- **Task instructions**: From the entries below, reproduce exactly the line containing "[_upload_file] from [gdrive.py], with", the line containing "([N]), so that", and every line in between, with nothing added.

-- -- --

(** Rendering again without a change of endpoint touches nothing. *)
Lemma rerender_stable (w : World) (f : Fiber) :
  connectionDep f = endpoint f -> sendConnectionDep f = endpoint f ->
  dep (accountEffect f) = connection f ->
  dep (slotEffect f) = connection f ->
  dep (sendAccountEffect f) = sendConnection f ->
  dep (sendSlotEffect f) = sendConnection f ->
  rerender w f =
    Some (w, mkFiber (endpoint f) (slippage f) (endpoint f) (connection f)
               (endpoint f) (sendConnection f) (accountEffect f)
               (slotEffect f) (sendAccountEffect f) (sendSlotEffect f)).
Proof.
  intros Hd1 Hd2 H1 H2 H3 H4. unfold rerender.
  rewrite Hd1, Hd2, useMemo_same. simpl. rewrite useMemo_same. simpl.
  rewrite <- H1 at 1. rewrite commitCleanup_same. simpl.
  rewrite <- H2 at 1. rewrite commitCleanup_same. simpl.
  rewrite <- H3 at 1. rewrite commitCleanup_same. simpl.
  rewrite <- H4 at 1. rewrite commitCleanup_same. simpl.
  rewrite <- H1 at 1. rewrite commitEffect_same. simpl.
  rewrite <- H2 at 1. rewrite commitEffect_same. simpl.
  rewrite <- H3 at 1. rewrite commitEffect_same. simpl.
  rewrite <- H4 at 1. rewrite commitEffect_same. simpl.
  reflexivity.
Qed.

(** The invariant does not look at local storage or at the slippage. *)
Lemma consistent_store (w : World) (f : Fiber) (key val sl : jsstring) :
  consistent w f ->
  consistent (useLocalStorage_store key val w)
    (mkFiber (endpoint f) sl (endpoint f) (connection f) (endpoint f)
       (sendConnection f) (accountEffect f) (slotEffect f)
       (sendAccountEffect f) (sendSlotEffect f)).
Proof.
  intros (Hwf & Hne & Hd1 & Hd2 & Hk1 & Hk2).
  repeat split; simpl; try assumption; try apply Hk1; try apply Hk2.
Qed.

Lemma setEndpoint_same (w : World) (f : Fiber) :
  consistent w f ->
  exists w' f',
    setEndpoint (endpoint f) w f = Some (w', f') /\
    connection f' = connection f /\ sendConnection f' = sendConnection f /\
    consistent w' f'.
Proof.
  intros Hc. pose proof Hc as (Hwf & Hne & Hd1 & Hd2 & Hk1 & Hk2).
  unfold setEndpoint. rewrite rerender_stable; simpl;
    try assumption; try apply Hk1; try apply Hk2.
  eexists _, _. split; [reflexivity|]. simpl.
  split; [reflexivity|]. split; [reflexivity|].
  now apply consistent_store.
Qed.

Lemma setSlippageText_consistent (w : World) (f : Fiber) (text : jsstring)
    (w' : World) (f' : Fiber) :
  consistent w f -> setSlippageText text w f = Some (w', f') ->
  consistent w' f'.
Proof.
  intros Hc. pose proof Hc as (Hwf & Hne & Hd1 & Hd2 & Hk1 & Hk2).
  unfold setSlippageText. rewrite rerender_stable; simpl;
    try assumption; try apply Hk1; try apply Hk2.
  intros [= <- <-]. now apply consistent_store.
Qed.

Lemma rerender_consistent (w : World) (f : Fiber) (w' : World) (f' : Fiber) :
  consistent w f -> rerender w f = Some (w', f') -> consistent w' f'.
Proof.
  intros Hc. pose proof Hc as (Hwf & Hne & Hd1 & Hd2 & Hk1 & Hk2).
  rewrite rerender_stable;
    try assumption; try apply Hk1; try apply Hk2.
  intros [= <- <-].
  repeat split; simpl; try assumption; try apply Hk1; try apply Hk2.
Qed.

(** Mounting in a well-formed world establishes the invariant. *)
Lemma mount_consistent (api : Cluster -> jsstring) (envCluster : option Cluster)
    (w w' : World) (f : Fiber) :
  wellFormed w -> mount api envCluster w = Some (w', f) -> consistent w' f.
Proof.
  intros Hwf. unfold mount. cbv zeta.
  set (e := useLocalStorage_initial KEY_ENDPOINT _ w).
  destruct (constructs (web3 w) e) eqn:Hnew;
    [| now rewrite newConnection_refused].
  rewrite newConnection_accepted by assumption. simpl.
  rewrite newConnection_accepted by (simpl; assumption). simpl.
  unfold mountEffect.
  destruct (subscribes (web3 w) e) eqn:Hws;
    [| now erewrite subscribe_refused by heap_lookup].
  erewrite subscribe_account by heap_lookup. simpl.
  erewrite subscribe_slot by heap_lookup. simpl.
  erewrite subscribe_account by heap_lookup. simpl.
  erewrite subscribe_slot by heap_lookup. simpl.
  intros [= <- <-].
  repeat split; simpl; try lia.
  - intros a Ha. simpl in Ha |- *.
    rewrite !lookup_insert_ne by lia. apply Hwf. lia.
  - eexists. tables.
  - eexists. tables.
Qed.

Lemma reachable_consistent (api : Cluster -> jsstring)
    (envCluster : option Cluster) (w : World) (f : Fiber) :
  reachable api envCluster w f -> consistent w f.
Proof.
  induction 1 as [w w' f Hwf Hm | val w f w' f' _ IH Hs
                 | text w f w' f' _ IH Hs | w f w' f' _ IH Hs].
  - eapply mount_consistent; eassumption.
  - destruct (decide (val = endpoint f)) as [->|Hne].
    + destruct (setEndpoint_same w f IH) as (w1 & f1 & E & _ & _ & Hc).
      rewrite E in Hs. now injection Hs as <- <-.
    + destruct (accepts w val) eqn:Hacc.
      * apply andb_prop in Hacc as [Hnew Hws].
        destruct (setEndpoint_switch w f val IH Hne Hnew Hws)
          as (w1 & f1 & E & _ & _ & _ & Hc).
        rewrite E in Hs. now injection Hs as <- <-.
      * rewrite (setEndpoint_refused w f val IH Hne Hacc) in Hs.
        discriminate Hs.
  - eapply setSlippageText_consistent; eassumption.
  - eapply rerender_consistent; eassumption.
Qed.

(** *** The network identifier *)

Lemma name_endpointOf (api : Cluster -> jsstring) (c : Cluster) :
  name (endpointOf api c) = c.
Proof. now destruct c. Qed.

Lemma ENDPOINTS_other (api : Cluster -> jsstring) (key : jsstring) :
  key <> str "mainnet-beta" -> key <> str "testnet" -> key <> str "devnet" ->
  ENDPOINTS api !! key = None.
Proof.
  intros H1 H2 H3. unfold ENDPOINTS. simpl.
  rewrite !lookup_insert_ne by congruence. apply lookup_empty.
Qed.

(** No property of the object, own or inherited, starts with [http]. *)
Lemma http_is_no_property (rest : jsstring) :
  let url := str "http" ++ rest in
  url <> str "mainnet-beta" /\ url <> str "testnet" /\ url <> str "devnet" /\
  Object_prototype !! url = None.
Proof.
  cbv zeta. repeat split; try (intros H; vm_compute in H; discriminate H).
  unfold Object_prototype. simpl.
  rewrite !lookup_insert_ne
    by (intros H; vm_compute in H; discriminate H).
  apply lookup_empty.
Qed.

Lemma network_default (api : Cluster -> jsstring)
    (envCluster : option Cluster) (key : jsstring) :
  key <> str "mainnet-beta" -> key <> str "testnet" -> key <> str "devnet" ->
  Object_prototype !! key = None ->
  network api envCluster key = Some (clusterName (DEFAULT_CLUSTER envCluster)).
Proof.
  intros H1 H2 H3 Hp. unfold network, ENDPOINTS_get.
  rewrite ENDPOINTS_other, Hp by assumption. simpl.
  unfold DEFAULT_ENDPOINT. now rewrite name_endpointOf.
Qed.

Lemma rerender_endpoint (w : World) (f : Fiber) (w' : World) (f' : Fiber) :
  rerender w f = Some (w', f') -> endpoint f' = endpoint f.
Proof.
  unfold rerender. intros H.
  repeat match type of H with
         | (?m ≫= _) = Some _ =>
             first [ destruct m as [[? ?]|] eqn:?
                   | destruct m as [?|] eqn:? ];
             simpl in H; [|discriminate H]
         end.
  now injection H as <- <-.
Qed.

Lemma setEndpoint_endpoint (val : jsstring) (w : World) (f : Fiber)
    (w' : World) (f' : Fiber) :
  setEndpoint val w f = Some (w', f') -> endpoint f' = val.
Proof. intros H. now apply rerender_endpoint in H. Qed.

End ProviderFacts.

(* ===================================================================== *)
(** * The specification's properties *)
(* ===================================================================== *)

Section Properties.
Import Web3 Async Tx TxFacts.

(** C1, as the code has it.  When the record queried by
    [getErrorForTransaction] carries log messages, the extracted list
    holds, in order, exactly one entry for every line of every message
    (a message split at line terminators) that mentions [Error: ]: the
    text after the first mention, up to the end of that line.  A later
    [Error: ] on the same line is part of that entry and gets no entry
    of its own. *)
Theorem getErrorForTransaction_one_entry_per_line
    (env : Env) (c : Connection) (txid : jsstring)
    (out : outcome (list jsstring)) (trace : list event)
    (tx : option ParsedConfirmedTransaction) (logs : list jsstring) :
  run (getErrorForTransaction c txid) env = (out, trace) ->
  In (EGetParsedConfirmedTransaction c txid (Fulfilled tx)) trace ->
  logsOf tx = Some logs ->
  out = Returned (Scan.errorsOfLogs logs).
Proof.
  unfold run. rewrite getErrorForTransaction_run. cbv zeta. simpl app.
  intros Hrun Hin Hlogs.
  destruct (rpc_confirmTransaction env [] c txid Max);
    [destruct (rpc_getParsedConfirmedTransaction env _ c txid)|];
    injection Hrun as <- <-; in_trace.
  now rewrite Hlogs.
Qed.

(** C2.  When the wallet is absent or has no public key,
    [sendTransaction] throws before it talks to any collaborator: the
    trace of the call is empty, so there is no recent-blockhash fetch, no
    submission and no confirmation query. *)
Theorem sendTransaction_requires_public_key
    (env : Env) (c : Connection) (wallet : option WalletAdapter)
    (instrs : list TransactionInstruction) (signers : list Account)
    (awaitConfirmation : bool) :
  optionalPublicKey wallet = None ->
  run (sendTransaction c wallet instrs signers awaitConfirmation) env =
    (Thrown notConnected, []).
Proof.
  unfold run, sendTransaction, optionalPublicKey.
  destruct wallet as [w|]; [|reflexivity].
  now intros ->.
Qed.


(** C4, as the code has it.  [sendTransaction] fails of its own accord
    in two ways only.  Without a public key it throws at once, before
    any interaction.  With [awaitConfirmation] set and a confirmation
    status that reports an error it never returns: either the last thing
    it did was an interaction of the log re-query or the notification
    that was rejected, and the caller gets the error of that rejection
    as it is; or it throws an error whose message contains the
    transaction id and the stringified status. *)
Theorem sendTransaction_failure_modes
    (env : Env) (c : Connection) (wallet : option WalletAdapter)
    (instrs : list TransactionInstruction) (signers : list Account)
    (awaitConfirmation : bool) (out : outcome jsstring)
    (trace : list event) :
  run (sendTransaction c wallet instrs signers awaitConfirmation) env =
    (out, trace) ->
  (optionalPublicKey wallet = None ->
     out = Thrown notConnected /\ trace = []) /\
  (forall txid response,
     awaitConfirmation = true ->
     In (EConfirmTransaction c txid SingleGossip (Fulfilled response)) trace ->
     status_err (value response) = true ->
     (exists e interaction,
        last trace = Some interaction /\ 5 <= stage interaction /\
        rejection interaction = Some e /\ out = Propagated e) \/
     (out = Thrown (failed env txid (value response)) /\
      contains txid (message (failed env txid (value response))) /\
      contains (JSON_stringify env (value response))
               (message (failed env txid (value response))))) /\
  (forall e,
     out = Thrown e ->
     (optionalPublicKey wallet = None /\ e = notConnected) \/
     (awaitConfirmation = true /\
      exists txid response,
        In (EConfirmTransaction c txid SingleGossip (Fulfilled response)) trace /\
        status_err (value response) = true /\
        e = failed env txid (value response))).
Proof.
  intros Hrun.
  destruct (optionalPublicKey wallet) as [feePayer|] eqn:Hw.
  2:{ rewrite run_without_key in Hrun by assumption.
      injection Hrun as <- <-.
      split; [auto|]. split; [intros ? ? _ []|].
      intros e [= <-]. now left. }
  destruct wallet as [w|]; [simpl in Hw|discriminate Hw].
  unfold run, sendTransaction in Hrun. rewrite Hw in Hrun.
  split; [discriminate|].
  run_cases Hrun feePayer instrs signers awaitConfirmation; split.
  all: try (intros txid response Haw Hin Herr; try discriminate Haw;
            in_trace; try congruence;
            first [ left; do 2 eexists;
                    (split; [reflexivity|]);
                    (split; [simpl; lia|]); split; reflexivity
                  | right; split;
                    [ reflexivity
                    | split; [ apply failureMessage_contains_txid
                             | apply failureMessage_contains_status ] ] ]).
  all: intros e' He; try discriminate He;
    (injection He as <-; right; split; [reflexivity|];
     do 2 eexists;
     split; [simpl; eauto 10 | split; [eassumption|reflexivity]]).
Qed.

-- -- --

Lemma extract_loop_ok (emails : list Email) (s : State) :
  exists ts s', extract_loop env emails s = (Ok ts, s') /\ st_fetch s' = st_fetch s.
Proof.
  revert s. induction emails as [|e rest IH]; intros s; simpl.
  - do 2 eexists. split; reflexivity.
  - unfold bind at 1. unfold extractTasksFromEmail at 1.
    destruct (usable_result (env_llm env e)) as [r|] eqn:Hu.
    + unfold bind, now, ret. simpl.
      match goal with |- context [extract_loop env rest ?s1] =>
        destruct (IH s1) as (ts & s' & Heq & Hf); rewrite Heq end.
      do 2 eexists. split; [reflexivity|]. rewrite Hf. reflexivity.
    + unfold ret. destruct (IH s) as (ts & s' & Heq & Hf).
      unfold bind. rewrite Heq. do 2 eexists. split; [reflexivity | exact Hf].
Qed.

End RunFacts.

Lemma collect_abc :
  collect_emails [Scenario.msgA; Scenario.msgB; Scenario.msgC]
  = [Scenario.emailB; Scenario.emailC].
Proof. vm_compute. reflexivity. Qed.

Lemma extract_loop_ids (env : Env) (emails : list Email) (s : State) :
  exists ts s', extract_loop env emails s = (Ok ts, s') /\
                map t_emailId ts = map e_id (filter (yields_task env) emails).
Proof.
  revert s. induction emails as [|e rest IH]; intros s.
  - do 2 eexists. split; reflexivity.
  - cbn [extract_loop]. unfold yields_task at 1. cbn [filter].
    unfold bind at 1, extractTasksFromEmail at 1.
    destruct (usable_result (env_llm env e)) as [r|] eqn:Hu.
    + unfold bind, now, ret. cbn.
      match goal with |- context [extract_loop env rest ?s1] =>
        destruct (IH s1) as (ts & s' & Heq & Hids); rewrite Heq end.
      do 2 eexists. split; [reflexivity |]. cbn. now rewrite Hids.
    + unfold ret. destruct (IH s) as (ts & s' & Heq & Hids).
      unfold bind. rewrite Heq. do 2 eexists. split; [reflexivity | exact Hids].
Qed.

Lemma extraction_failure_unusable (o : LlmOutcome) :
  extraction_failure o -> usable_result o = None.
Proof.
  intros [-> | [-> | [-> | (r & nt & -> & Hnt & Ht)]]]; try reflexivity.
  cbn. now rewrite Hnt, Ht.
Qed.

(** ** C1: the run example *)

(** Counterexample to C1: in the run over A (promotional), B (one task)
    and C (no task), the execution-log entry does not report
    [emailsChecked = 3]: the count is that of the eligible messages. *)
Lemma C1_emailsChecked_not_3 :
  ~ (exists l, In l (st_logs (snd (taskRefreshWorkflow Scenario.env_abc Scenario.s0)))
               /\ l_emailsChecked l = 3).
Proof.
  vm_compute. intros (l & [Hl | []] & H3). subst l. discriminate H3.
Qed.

-- -- --

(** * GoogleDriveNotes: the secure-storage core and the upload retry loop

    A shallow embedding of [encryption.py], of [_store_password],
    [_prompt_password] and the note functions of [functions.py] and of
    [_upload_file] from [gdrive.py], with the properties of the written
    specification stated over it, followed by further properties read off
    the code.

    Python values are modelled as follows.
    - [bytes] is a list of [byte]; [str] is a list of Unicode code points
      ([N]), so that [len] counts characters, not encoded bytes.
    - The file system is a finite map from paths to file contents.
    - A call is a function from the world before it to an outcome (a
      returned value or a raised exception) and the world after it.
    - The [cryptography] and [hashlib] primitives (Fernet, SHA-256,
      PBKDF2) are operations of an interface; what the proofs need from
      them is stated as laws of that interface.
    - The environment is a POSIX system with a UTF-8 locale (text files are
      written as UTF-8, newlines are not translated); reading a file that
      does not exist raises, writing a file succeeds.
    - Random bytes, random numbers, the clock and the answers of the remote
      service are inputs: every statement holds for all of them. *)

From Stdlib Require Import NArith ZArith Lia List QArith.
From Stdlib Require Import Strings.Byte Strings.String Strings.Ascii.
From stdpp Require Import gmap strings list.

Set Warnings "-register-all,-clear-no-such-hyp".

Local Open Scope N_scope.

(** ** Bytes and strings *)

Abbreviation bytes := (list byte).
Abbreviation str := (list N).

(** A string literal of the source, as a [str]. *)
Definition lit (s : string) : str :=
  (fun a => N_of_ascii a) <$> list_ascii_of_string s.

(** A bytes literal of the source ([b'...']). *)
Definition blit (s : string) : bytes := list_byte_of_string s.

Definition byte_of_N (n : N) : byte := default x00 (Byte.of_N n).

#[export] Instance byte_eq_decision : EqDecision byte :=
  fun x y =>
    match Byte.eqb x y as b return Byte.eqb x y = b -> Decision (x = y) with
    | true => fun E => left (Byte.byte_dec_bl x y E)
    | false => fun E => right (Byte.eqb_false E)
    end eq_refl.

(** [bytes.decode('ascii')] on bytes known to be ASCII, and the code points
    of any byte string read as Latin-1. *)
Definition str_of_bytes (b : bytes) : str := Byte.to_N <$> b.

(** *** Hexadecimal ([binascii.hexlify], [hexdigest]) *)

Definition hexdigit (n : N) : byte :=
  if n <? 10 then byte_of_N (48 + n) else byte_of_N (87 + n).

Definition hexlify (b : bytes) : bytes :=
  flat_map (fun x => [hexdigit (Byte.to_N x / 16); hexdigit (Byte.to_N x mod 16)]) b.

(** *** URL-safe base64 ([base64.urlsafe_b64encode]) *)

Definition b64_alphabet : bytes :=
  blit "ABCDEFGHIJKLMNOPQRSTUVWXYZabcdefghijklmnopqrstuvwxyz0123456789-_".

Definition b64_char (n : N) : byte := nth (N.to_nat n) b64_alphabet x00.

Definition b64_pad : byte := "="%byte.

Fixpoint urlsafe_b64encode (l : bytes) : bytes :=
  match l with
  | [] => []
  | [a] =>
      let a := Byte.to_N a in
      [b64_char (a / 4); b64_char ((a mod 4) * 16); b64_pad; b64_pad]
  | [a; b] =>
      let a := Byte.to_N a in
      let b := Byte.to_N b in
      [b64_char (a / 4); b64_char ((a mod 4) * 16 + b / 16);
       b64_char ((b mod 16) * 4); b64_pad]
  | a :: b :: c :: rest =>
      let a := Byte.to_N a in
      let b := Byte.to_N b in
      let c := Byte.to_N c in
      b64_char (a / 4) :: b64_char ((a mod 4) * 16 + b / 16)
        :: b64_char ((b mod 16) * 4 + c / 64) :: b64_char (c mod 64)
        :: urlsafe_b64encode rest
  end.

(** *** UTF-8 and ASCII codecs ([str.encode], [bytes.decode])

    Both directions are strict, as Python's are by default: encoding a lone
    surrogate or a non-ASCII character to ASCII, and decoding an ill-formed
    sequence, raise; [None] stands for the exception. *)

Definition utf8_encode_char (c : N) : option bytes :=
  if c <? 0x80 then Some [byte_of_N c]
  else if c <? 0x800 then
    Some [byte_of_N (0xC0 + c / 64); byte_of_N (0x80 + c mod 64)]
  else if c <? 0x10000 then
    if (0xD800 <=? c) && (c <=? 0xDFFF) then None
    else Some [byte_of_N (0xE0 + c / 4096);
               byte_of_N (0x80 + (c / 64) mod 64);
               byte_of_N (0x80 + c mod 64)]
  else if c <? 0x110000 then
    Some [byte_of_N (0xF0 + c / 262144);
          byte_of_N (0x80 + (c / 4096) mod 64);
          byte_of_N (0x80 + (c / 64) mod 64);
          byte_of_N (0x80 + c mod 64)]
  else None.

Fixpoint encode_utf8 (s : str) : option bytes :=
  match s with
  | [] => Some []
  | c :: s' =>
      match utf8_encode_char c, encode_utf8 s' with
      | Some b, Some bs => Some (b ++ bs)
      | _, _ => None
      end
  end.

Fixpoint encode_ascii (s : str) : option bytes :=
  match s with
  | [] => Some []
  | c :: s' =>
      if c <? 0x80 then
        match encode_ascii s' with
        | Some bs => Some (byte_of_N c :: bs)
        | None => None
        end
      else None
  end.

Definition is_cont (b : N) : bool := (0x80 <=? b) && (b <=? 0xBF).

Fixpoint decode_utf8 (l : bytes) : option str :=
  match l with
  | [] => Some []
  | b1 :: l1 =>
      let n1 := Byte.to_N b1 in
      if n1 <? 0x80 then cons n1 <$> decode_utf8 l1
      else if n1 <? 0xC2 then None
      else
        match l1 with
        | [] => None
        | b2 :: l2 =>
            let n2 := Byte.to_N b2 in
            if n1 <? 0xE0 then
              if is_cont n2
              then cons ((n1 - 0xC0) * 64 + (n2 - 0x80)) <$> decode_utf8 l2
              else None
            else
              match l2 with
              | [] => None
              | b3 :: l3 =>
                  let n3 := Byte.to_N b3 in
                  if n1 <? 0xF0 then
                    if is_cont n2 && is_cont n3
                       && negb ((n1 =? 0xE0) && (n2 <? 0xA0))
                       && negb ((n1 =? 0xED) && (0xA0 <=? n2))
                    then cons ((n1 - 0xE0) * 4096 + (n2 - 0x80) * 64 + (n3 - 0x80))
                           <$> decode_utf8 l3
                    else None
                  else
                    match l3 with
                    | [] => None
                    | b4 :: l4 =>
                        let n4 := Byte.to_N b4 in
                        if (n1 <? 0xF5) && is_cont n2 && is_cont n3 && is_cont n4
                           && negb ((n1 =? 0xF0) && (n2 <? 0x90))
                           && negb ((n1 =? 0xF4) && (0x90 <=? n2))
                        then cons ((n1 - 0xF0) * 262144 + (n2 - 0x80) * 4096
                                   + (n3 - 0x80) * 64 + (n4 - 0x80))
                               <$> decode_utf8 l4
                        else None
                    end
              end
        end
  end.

-- -- --

- **Answer section**:
    [_upload_file] from [gdrive.py], with the properties of the written
    specification stated over it, followed by further properties read off
    the code.

    Python values are modelled as follows.
    - [bytes] is a list of [byte]; [str] is a list of Unicode code points
      ([N]), so that [len] counts characters, not encoded bytes.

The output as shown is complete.